- The huia's white-tipped black feathers were worn by people of high rank, and were kept in a special carved box called a waka huia.
- Kiwi meat was eaten by chiefs. Kahu kiwi (cloaks) were made from kiwi feathers.
- Tūī can imitate other birds and people. ...
- Kākā had red feathers under their wings.
what makes these birds so special?
Among the panoply of lions, wallabies, bears and eagles that represent their countries, the unprepossessing kiwi stands (as opposed to flies) above the rest, for no other creature has given its name to both a nation's inhabitants and its culture.
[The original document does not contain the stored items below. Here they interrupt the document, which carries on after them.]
(** * ThreadPool: a shallow embedding of threadpool.h / threadpool.cpp

    The pool is modelled sequentially: every function below is one
    uninterrupted run of the corresponding C++ code between two points at
    which the thread can be suspended (a condition-variable wait, or the
    end of the function).  What another thread may have done in between is
    whatever state the next function is applied to. *)

From Stdlib Require Import ZArith Bool Lia.
From stdpp Require Import base list strings gmap.

Local Open Scope Z_scope.

(** ** Machine integers *)

Module Int32.

Definition INT32_MAX : Z := 2147483647.
Definition INT32_MIN : Z := -2147483648.

Definition in_range (z : Z) : Prop := INT32_MIN <= z <= INT32_MAX.

(** Two's complement wrap-around: what [++] and [--] do on a
    [std::atomic_int]. *)
Definition wrap (z : Z) : Z := (z + 2 ^ 31) mod 2 ^ 32 - 2 ^ 31.

(** Conversion of an [int] to [size_t] (64 bits). *)
Definition to_size_t (z : Z) : Z := z mod 2 ^ 64.

End Int32.

(** ** Outcomes of a run

    [Done a]: the code ran to its end and produced [a].
    [Blocks]: the thread cannot go on from here (it is suspended in a
    wait, or its function has returned); nothing was changed.
    [Undefined]: the C++ code has no defined behaviour here (signed
    overflow of a plain [int], dereference of a null pointer). *)

Inductive outcome (A : Type) : Type :=
| Done (a : A)
| Blocks
| Undefined.

Arguments Done {A} a.
Arguments Blocks {A}.
Arguments Undefined {A}.

Definition bind {A B : Type} (m : outcome A) (k : A -> outcome B) : outcome B :=
  match m with
  | Done a => k a
  | Blocks => Blocks
  | Undefined => Undefined
  end.

Declare Scope outcome_scope.
Delimit Scope outcome_scope with outcome.
Notation "'let*' x ':=' m 'in' k" :=
  (bind m (fun x => k))
  (at level 10, x pattern, m at level 100, k at level 200)
  : outcome_scope.
Local Open Scope outcome_scope.

(** ** Any

    [Any] owns a [Base] pointer that is either null or points to a
    [Derive<T>] holding one [data_ : T]. *)

Module Any.

Definition Derive : Type := { T : Type & T }.

Record t : Type := mk { base_ : option Derive }.

(** [Any() = default] *)
Definition empty : t := mk None.

(** [template<typename T> Any(T data)] *)
Definition of_data {T : Type} (data : T) : t := mk (Some (existT T data)).

End Any.

(** ** Semaphore *)

Module Semaphore.

Record t : Type := mk { isExit_ : bool; resLimit_ : Z }.

(** [Semaphore(int limit = 0)] *)
Definition init (limit : Z) : t := mk false limit.

(** [~Semaphore()] *)
Definition destroy (s : t) : t := mk true (resLimit_ s).

(** [wait()]: returns at once when [isExit_] is set; otherwise stays in
    [cond_.wait] while [resLimit_ <= 0], and decrements once it is
    positive. *)
Definition wait (s : t) : outcome t :=
  if isExit_ s then Done s
  else if resLimit_ s <=? 0 then Blocks
  else Done (mk (isExit_ s) (resLimit_ s - 1)).

(** [post()]: returns at once when [isExit_] is set; otherwise
    [++resLimit_] on a plain [int], which overflows at [INT32_MAX]. *)
Definition post (s : t) : outcome t :=
  if isExit_ s then Done s
  else if resLimit_ s =? Int32.INT32_MAX then Undefined
  else Done (mk (isExit_ s) (resLimit_ s + 1)).

(** A history of calls on one semaphore, made by any threads. *)
Inductive op : Type := Wait | Post | Destroy.

Definition step (o : op) (s : t) : outcome t :=
  match o with
  | Wait => wait s
  | Post => post s
  | Destroy => Done (destroy s)
  end.

(** A call that blocks leaves the semaphore as it is; the history goes
    on with the calls of the other threads. *)
Fixpoint run (ops : list op) (s : t) : option t :=
  match ops with
  | [] => Some s
  | o :: ops' =>
      match step o s with
      | Done s' => run ops' s'
      | Blocks => run ops' s
      | Undefined => None
      end
  end.

Fixpoint posts (ops : list op) : Z :=
  match ops with
  | [] => 0
  | Post :: ops' => 1 + posts ops'
  | _ :: ops' => posts ops'
  end.

(** The waits of a history that returned with a resource taken. *)
Fixpoint acquired (ops : list op) (s : t) : Z :=
  match ops with
  | [] => 0
  | o :: ops' =>
      match step o s with
      | Done s' =>
          match o with
          | Wait => if isExit_ s then 0 else 1
          | _ => 0
          end + acquired ops' s'
      | Blocks => acquired ops' s
      | Undefined => 0
      end
  end.

End Semaphore.

(** ** Shared objects

    [std::shared_ptr<Task>] and [std::shared_ptr<Result>] are addresses
    into two stores of objects; a null pointer is [None].  Every holder of
    the same address sees the same object. *)

Abbreviation loc := nat (only parsing).

(** ** Result *)

Module Result.

Record t : Type := mk { any_ : Any.t; sem_ : Semaphore.t; isValid_ : bool }.

(** [Result(bool isValid = true)] *)
Definition init (isValid : bool) : t :=
  mk Any.empty (Semaphore.init 0) isValid.

(** What [return "";] builds: an [Any] made from the [const char*]
    literal. *)
Definition invalid_value : Any.t := Any.of_data (T := string) "".

(** [get()]; [std::move(any_)] leaves [any_] with a null [base_]. *)
Definition get (r : t) : outcome (Any.t * t) :=
  if negb (isValid_ r) then Done (invalid_value, r)
  else
    let* sem' := Semaphore.wait (sem_ r) in
    Done (any_ r, mk Any.empty sem' (isValid_ r)).

(** [setVal(any)] *)
Definition setVal (any : Any.t) (r : t) : outcome t :=
  let* sem' := Semaphore.post (sem_ r) in
  Done (mk any sem' (isValid_ r)).

(** The same two calls through a [shared_ptr<Result>]. *)
Definition get_at (res : loc) (results : list t) : outcome (Any.t * list t) :=
  match results !! res with
  | None => Undefined
  | Some r =>
      let* (v, r') := get r in
      Done (v, <[res := r']> results)
  end.

Definition setVal_at (res : loc) (any : Any.t) (results : list t) : outcome (list t) :=
  match results !! res with
  | None => Undefined
  | Some r =>
      let* r' := setVal any r in
      Done (<[res := r']> results)
  end.

End Result.

(** ** Task

    [run] is the user's override of the pure virtual [run()]: it may read
    and change anything the user's program can reach, which is the
    [World]. *)

Module Task.

Record t (World : Type) : Type :=
  mk { run : World -> Any.t * World; result_ : option loc }.

Arguments mk {World} run result_.
Arguments run {World} _ _.
Arguments result_ {World} _.

(** [Task() : result_(nullptr)] *)
Definition init {World : Type} (run : World -> Any.t * World) : t World :=
  mk run None.

(** [setResult(res)] *)
Definition setResult {World : Type} (res : option loc) (task : t World) : t World :=
  mk (run task) res.

(** [exec()] *)
Definition exec {World : Type} (task : t World)
    (results : list Result.t) (w : World) : outcome (list Result.t * World) :=
  match result_ task with
  | Some res =>
      let '(v, w') := run task w in
      let* results' := Result.setVal_at res v results in
      Done (results', w')
  | None => Done (results, w)
  end.

End Task.

(** ** Thread, pool mode, observable events *)

Inductive PoolMode : Type := MODE_FIXED | MODE_CACHED.

Definition PoolMode_eqb (a b : PoolMode) : bool :=
  match a, b with
  | MODE_FIXED, MODE_FIXED | MODE_CACHED, MODE_CACHED => true
  | _, _ => false
  end.

(** The three condition variables of the pool. *)
Inductive CondVar : Type := notFull_ | notEmpty_ | exitCond_.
The fact that this remarkable feat is probably the result of an Australian initiative only makes the symbolic rise of the kiwi more ironic, given trans-Tasman rivalries.
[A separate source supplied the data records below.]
Lemma LoadThemeConfig_Ok_nonempty w path cfg :
  LoadThemeConfig w path = Ok cfg -> Rules cfg <> [].
Proof.
  unfold LoadThemeConfig.
  destruct (os_Stat w path) as [err|].
  - destruct (os_IsNotExist err); intros [= <-]; done.
  - destruct (os_ReadFile w path) as [data| |]; simpl; try done.
    destruct (json_Unmarshal w data) as [cfg'| |]; simpl; try done.
    destruct (len (Rules cfg') =? 0) eqn:E; intros [= <-]; [done|].
    intros H. apply len_zero in H. congruence.
Qed.

(** C8. [LoadThemeConfig] answers with the built-in configuration of ten
    rules when the file does not exist and when the file decodes to an
    empty rule list; a configuration it returns never has an empty rule
    list (nor does the classifier built from it); a [Stat] error other
    than non-existence, a read error and a decoding error are returned as
    they are. *)
Theorem LoadThemeConfig_defaults_or_propagates (w : World) (path : string) :
  length (Rules defaultThemeConfig) = 10%nat
  /\ (forall err, os_Stat w path = Some err -> os_IsNotExist err = true ->
        LoadThemeConfig w path = Ok defaultThemeConfig)
  /\ (forall data cfg, os_Stat w path = None -> os_ReadFile w path = Ok data ->
        json_Unmarshal w data = Ok cfg -> Rules cfg = [] ->
        LoadThemeConfig w path = Ok defaultThemeConfig)
  /\ (forall data cfg, os_Stat w path = None -> os_ReadFile w path = Ok data ->
        json_Unmarshal w data = Ok cfg -> Rules cfg <> [] ->
        LoadThemeConfig w path = Ok cfg)
  /\ (forall cfg, LoadThemeConfig w path = Ok cfg ->
        Rules cfg <> [] /\ rules (NewThemeClassifier cfg) <> [])
  /\ (forall err, os_Stat w path = Some err -> os_IsNotExist err = false ->
        LoadThemeConfig w path = Err err)
  /\ (forall err, os_Stat w path = None -> os_ReadFile w path = Err err ->
        LoadThemeConfig w path = Err err)
  /\ (forall data err, os_Stat w path = None -> os_ReadFile w path = Ok data ->
        json_Unmarshal w data = Err err -> LoadThemeConfig w path = Err err).
Proof.
  split; [done|]. split; [|split; [|split; [|split; [|split; [|split]]]]].
  - unfold LoadThemeConfig. intros err -> ->. done.
  - unfold LoadThemeConfig. intros data cfg -> -> Hj Hr. simpl. rewrite Hj. simpl.
    by rewrite (proj2 (len_zero _) Hr).
  - unfold LoadThemeConfig. intros data cfg -> -> Hj Hr. simpl. rewrite Hj. simpl.
    destruct (len (Rules cfg) =? 0) eqn:E; [|done].
    by apply len_zero in E.
  - intros cfg H. apply LoadThemeConfig_Ok_nonempty in H. split; [done|].
    simpl. intros H0. by apply map_eq_nil in H0.
  - unfold LoadThemeConfig. intros err -> ->. done.
  - unfold LoadThemeConfig. intros err -> ->. done.
  - unfold LoadThemeConfig. intros data err -> -> Hj. simpl. by rewrite Hj.
Qed.

(** ** Classification *)










(** ** The order of binary64

    [<?] is transitive and asymmetric on all floats, NaN included (it is
    false whenever one side is NaN): a float that compares has a key, its
    class, exponent and mantissa, and [<?] is the lexicographic order of the
    keys. *)

Definition sfkey (x : spec_float) : option (Z * Z * Z) :=
  match x with
  | S754_nan => None
  | S754_infinity true => Some (-2, 0, 0)
  | S754_infinity false => Some (2, 0, 0)
  | S754_zero _ => Some (0, 0, 0)
  | S754_finite true m e => Some (-1, - e, - Zpos m)
  | S754_finite false m e => Some (1, e, Zpos m)
  end.

Definition keylt (a b : Z * Z * Z) : Prop :=
  let '(a1, a2, a3) := a in
  let '(b1, b2, b3) := b in
  a1 < b1 \/ (a1 = b1 /\ (a2 < b2 \/ (a2 = b2 /\ a3 < b3))).

Lemma SFltb_key x y :
  SFltb x y = true <->
  exists a b, sfkey x = Some a /\ sfkey y = Some b /\ keylt a b.
Proof.
  unfold SFltb, SFcompare.
  destruct x as [sx|sx| |sx mx ex], y as [sy|sy| |sy my ey];
    try destruct sx; try destruct sy; simpl;
    try (split; [discriminate | intros (a & b & Ha & Hb & Hlt); try discriminate;
           injection Ha as <-; injection Hb as <-; simpl in Hlt; lia]);
    try (split; [intros _; eexists; eexists; split; [reflexivity|split; [reflexivity|simpl; lia]] | reflexivity]).
  - change (Pos.compare_cont Eq mx my) with (Pos.compare mx my).
    destruct (Z.compare_spec ex ey); destruct (Pos.compare_spec mx my); simpl;
    try (split; [discriminate | intros (a & b & Ha & Hb & Hlt);
           injection Ha as <-; injection Hb as <-; simpl in Hlt; lia]);
    try (split; [intros _; eexists; eexists; split; [reflexivity|split; [reflexivity|simpl; lia]] | reflexivity]).
  - change (Pos.compare_cont Eq mx my) with (Pos.compare mx my).
    destruct (Z.compare_spec ex ey); destruct (Pos.compare_spec mx my); simpl;
    try (split; [discriminate | intros (a & b & Ha & Hb & Hlt);
           injection Ha as <-; injection Hb as <-; simpl in Hlt; lia]);
    try (split; [intros _; eexists; eexists; split; [reflexivity|split; [reflexivity|simpl; lia]] | reflexivity]).
Qed.

Lemma float_ltb_trans (x y z : float) :
  (x <? y)%float = true -> (y <? z)%float = true -> (x <? z)%float = true.
Proof.
  rewrite !FloatAxioms.ltb_spec, !SFltb_key.
  intros (a & b & Ha & Hb & H1) (b' & c & Hb' & Hc & H2).
  rewrite Hb in Hb'. injection Hb' as <-.
  exists a, c. split; [done|split; [done|]].
  destruct a as [[a1 a2] a3], b as [[b1 b2] b3], c as [[c1 c2] c3].
  simpl in *. lia.
Qed.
A more unlikely candidate for national stardom cannot easily be imagined. If the camel was concocted by a committee, responsibility for the kiwi must surely have fallen to a minor subcommittee. A walking stick for a beak, whiskers of a cat, legs of a kickboxer, wings of a hummingbird, an ostrich's egg and a hedgehog's snuffle-little wonder 19th-century ornithologists regarded it with incredulity.
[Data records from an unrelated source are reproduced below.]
(** The checks find nothing exactly when every value checked passes. *)
Lemma validationResult_of_empty_iff (e : Elsewhere) (req : Request) :
  validationResult_of isEmail e req = []
  <-> accepted_submission isEmail e req.
Proof.
  unfold validationResult_of, accepted_submission. cbv zeta.
  rewrite !app_is_nil, !validate_nil. split.
  - intros (Hlen & Halnum & Hpw & Hemail). repeat split.
    + apply (getData_reads "Username") in H as (i & Hi & <-).
      specialize (Hlen i Hi). specialize (Halnum i Hi).
      unfold Validator.isLength_min in Hlen. apply Nat.leb_le in Hlen.
      exact Hlen.
    + apply (getData_reads "Username") in H as (i & Hi & <-).
      specialize (Halnum i Hi). unfold Validator.isAlphanumeric in Halnum.
      apply andb_true_iff in Halnum as [_ Hall]. now apply every_true.
    + intros v Hv E. apply (getData_reads "Password") in Hv as (i & Hi & Hv).
      specialize (Hpw i Hi). rewrite Hv, E in Hpw. discriminate.
    + intros v Hv. apply (getData_reads "Email") in Hv as (i & Hi & <-).
      now apply Hemail.
  - intros (Huser & Hpw & Hemail). repeat split.
    + intros i Hi. unfold Validator.isLength_min. apply Nat.leb_le.
      apply Huser. apply (getData_reads "Username"). now exists i.
    + intros i Hi. unfold Validator.isAlphanumeric.
      assert (Hr : reads (bUsername (body req)) (hUsername e) (qUsername e)
                     (Validator.toString (iValue i))).
      { apply (getData_reads "Username"). now exists i. }
      destruct (Huser _ Hr) as [Hlen Hall].
      apply andb_true_iff. split.
      * apply negb_true_iff, String.eqb_neq. now apply characters_empty.
      * now apply every_true.
    + intros i Hi. apply negb_true_iff. unfold Validator.isEmpty.
      apply Nat.eqb_neq.
      assert (Hr : reads (bPassword (body req)) (hPassword e) (qPassword e)
                     (Validator.toString (iValue i))).
      { apply (getData_reads "Password"). now exists i. }
      apply Hpw in Hr. destruct (Validator.toString (iValue i));
        [congruence | discriminate].
    + intros i Hi. apply Hemail. apply (getData_reads "Email"). now exists i.
Qed.

End RegistrationFacts.

Section RegistrationRoute.

Variable hashPassword : option string -> Error + string.
Variable isEmail : string -> bool.



(** X9: [POST /users] either answers 201, and then every value checked
    passed, no stored user had the Username of the body, and the store
    gained exactly one user, made of the Username, Email and Birthday of
    the body, the digest and no favorites; or it answers 400, 422 or 500
    and the store is as it was. *)
Theorem createUser_anywhere_outcomes (faults : nat -> option Error)
    (e : Elsewhere) (req : Request) (s : Store) :
  let r := run faults (createUser_anywhere hashPassword isEmail e req) s [] in
  (exists digest,
      hashPassword (bPassword (body req)) = inr digest
      /\ accepted_submission isEmail e req
      /\ (forall u, In u (users s) -> Username u <> bUsername (body req))
      /\ answer_of r
         = mkResponse 201
             (JsonBody (JUser (mkUser (bUsername (body req)) (Some digest)
                                 (bEmail (body req)) (bBirthday (body req)) [])))
      /\ store_of r
         = mkStore (users s
                    ++ [mkUser (bUsername (body req)) (Some digest)
                               (bEmail (body req)) (bBirthday (body req)) []])
                   (movies s))
  \/ (In (status_of r) [400; 422; 500] /\ store_of r = s).
Proof.
  intros r. subst r.
  unfold createUser_anywhere, createUser_after, then_catch.
  destruct (validationResult_of isEmail e req) as [|err r] eqn:Hvalid; simpl.
  2:{ right. split; [tauto | reflexivity]. }
  apply validationResult_of_empty_iff in Hvalid.
  destruct (hashPassword (bPassword (body req))) as [thrown|digest] eqn:Hhash.
  { right. simpl. split; [tauto | reflexivity]. }
  simpl. destruct (faults 0) as [err|].
  { right. simpl. split; [tauto | reflexivity]. }
  simpl.
  destruct (Collection.findOne (has_Username (bUsername (body req))) (users s))
    as [taken|] eqn:Hfind.
  { right. simpl. split; [tauto | reflexivity]. }
  simpl. destruct (faults 1) as [err|].
  { right. simpl. split; [tauto | reflexivity]. }
  left. exists digest. simpl.
  split; [reflexivity|]. split; [exact Hvalid|].
  split; [|split; reflexivity].
  intros u Hu E.
  pose proof (findOne_none_inv _ _ Hfind u Hu) as Hno.
  apply has_Username_true in E. congruence.
Qed.

End RegistrationRoute.



(** ** [PUT /users/:Username] under the two readings of [$set] *)

Lemma updateOne_ext (A : Type) (p : A -> bool) (f g : A -> A) (l : list A) :
  (forall x, f x = g x) ->
  Collection.updateOne p f l = Collection.updateOne p g l.
Proof.
  intros H. induction l as [|x r IH]; simpl; [reflexivity|].
  destruct (p x); [now rewrite H | now rewrite IH].
Qed.

Lemma apply_update_on_null (up : Update) (u : User) :
  apply_update_on stored_as_null up u = apply_update up u.
Proof.
  destruct up as [[n|] [p|] [e|] [b|] | id | id]; reflexivity.
Qed.

Lemma perform_on_null (X : Type) (q : Query X) (s : Store) :
  perform_on stored_as_null q s = perform q s.
Proof.
  destruct q; try reflexivity. simpl.
  rewrite (updateOne_ext _ _ (apply_update u) _ (apply_update_on_null u)).
  destruct (Collection.findOne (has_Username username) (users s)); simpl;
    [now rewrite apply_update_on_null | reflexivity].
Qed.

(** [run] is [run_on] with [undefined] stored as [null]. *)
Lemma run_on_null (A : Type) (faults : nat -> option Error) (p : Prog A)
    (s : Store) (log : list Issued) :
  run_on stored_as_null faults p s log = run faults p s log.
Proof.
  revert s log. induction p as [a|X q k IH]; intros s log; simpl.
  - reflexivity.
  - destruct (faults (length log)); [apply IH|].
    rewrite perform_on_null. destruct (perform q s). apply IH.
Qed.

Section ProfileUpdate.

Variable hashPassword : option string -> Error + string.
Variable verifyToken : option string -> bool.


End ProfileUpdate.



(** ** A rejected query *)

Section RejectedQuery.

Variable hashPassword : option string -> Error + string.
Variable verifyToken : option string -> bool.
Variable isEmail : string -> bool.

(** X5: when the storage layer rejects the first query of a request, the
    store stays as it was and the query is not sent again: either the
    request issued no query at all, or it issued that one and the answer
    is 500 with the text of the error after the prefix of its route. *)
Theorem rejected_query_is_500 (faults : nat -> option Error) (e : Endpoint)
    (req : Request) (s : Store) (err : Error) :
  faults 0 = Some err ->
  let r := run faults (handler hashPassword verifyToken isEmail e req) s [] in
  store_of r = s
  /\ (log_of r = []
      \/ (exists q, log_of r = [q])
         /\ answer_of r
            = mkResponse 500 (Text (error_prefix e ++ Error_toString err))).
Proof.
  intros Hfault r. subst r.
  destruct e; enter_any.
  all: try (destruct (verifyToken (authorization req)); simpl;
            [|split; [reflexivity | left; reflexivity]]).
  all: try (destruct (isEmpty (validationResult isEmail req)); simpl;
            [|split; [reflexivity | left; reflexivity]]).
  all: try (destruct (hashPassword (bPassword (body req))); simpl;
            [split; [reflexivity | left; reflexivity]|]).
  all: simpl; try rewrite Hfault; simpl.
  all: split; [reflexivity|].
  all: try (left; reflexivity).
  all: right; split; [eexists; reflexivity | reflexivity].
Qed.

End RejectedQuery.

Lemma rejected_query_is_500_witness :
  store_of
    (run (first_query_fails (mkError "MongoError" ""))
       (handler Fixture.hashPassword Fixture.verifyToken Fixture.isEmail
          GET_users (Fixture.request "" "" "" Fixture.no_body))
       Fixture.store [])
  = Fixture.store
  /\ (log_of
        (run (first_query_fails (mkError "MongoError" ""))
           (handler Fixture.hashPassword Fixture.verifyToken Fixture.isEmail
              GET_users (Fixture.request "" "" "" Fixture.no_body))
           Fixture.store [])
      = []
      \/ (exists q,
           log_of
             (run (first_query_fails (mkError "MongoError" ""))
                (handler Fixture.hashPassword Fixture.verifyToken
                   Fixture.isEmail GET_users
                   (Fixture.request "" "" "" Fixture.no_body))
                Fixture.store [])
           = [q])
         /\ answer_of
              (run (first_query_fails (mkError "MongoError" ""))
                 (handler Fixture.hashPassword Fixture.verifyToken
                    Fixture.isEmail GET_users
                    (Fixture.request "" "" "" Fixture.no_body))
                 Fixture.store [])
            = mkResponse 500 (Text "error:MongoError")).
Proof.
  apply (@rejected_query_is_500 Fixture.hashPassword Fixture.verifyToken
           Fixture.isEmail (first_query_fails (mkError "MongoError" ""))
           GET_users (Fixture.request "" "" "" Fixture.no_body) Fixture.store
           (mkError "MongoError" "")).
  reflexivity.
Defined.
For all its eccentricities, the kiwi was well adapted to its natural environment. For tens of millions of years, it quietly got on with the business of keeping the insect and worm population under control. The arrival of humans on the scene, however, presented some major changes. One of these was the threat of extinction, which the kiwi ignored for the time being. The other was the prospect of gainful employment. As it happened, the kiwi proved the right bird for the job.
Within a few years of settlement, colonial New Zealand went in search of an identity. Part of the natural process of growing up, this need for self-definition was particularly urgent in a country conscious of its youth and isolation. New Zealand needed symbols, and could draw on two rich sources: the old world and the new environment.
The first category included a range of lions, crowns and royal regalia, and offered a sense of tradition and history that the young colony so obviously lacked. Alongside these imports were home-grown alternatives which exploited the country's natural features and the culture of its indigenous people.
The ubiquitous bush, now threatened by axe and match, was such a source. But if New Zealanders were hoping for an antipodean equivalent of the British lion or American eagle, they were to be disappointed. Denied any noteworthy mammals by the untimely break-up of Gondwana, the local field of exploitable animals consisted largely of birds. Kiwi, kea, kaka, tui, moa and huia all became popular images in due course, but the last two were eventually disqualified on the grounds of extinction. Although the huia had only recently departed, the moa came to be regarded as too much of an archaic oddity to qualify for iconhood.
Had it been speed and colour New Zealanders were after, the kea and kaka would have fitted the bill. Had we opted for elegance, there was the tui, with its melodious call and chic plumage. That the kiwi prevailed suggests that rugged individuality was the virtue we cared most about, and certainly one essential to any emigrant contemplating a life in the colony.